Ариадна сощурилась, но тут услышала входную дверь. Девушка вскочила с места и с радостным криком: «Это Хаокин!» — кинулась к двери. Элеон тоже встала и пошла встречать брата. Если это, конечно, еще он. Это был Хаокин. Ариадна уже повалила его на пол.
— Ну поймала ты меня и что дальше? — улыбался он. — Прошлый раз тоже схватила и не знала, что делать с таким отличным мужчиной.
— Мужчина? Ха. Да и еще отличный? Насмешил. Какой-то худенький, неказистый мальчишечка, который какую-то травку курит. Фи. Кому нужен?
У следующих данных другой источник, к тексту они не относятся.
(* ===== verification/Codegen.v ===== *)
(** * The code generator

    [codegen/codegen.py] turns an annotation into a list of marshalling operations
    ([codegen/ops.py]) and writes a client function and a handler from that list.  This file
    models the generator as functions into the language of [Stub]: [parse_annotation],
    [write_cuda_client] and [write_server_handler].  A result of [None] stands for an
    exception of the generator, and for what the language of [Stub] has no word for: strings
    that are returned, structures with arrays that are returned, [ALL] routing,
    [@crossservercopy], [@graphexecupdate], deferred copies and captured output.

    The body that a declaration may have around the generated call is its client call
    template ([client_templates.py]); [client_call_templates] has those of the functions of
    [StubClient].  [cuda.h] renames some declarations with macros: [renamed]. *)
From S2P Require Import Prelude Stub StubClient StubServer Annotations.
From Stdlib Require Import Ascii String.

(** ** Types *)

Definition is_const (t : string) : bool := String.prefix "const " t.

Definition unconst (t : string) : string :=
  if is_const t then String.substring 6 (String.length t - 6) t else t.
— Теб-е-е, — протянул он, а затем улыбнулся настолько влюбленной улыбкой, что Элеон не выдержала:
— Меня сейчас от вас стошнит, голубки.
— Назвать нас голубками, я умоляю! — Ариадна поднялась. — Какой из него герой-любовник? Во, вспомнила. Историю тебе расскажу, как он от меня сбежать пытался. Типа, знаешь, как бывает в романах. Когда парень не может быть вместе с девушкой и несет: «Дело не в тебе, а во мне», «Так будет лучше для нас обоих». Особенно нравится — «Это не то, о чем ты подумала». Мы минуты две с ним болтали, и он реально засунул в разговор все эти клишированные фразочки. Любовных романов начитался, да?
— Если ты знаешь, какие фразы использованы в клишированных любовных романах, вероятно, это ты их читала, — сказал Хаокин.
— Ха, ха, ха! — иронично произнесла Ариадна.
— На друзей вы не похожи, — сказала Элеон. — Они себя так не ведут. Вы друг другу нравитесь. Это же очевидно. К тому же, как я поняла, вы уже признавались друг к другу в симпатии. На поминках.
— Это тебе Хаокин сказал? Он, как всегда, всё переврал. Не «мы», а «он». И да, он уже за это извинился, и я его простила. Меня устраивает его использовать. Это прекрасно чувство, когда тебя любят и тобой восхищаются. Вот это мне нравиться, а не он. А у него самого, думаешь, лучше чувства? Да знаю, о чем он думает своим маленьким… умом. Кабель. Кто угодно мог быть на моем месте.
— Я? Кабель? — спросил Хаокин и приподнялся.
— А кто еще? Я, что ли? За время, как мы общаемся, ты был с тремя бабами.
— Это с кем это, интересно узнать?
— Ой, а ты их и не помнишь. И меня, наверное, забудешь сразу же. «Фи. Какая-то Ариадна. Да кто она мне? Да никто она мне». Те три бабы. Первую, что я к тебе подослала, вторую ты сам нашел в баре, с ней еще в обнимку лежал, и Юлька эта.
— Ну ты даешь. То есть мои бабы: это моя собутыльница, которую ты и прислала, девушка, которую я даже не помню, потому что был вообще в хлам, и Юля, с которой я просто общался?
— Ой, не надо мне твоих отмазок! Кабель, бабник.
— Ну да, ну да. Что еще придумаешь?
— Алкоголик.
Хаокин кивал головой.
— Преступник. Убийца. Грабитель. Вор. Наркоман. Трансвестит. Стриптизер. Фрик, — почти скороговоркой произнесла Ариадна.
— Извини, хотел уточнить: трансвестит и стриптизер — это два моих разных альтер-эго или это через дефис?
— Второе, — быстро ответила Ариадна.
— Спасибо, — рассмеялся Хаокин.
Ариадна ушла к столу.
— Не понимаю, как ты ее терпишь, — сказала Элеон. Хаокин встал. — Она же просто унижает тебя. Неужели и в моих отношениях было всё так же? Юджин каждый раз давал мне знать, что без него я ни на что неспособна и должна быть благодарна небесам за то, что он у меня есть.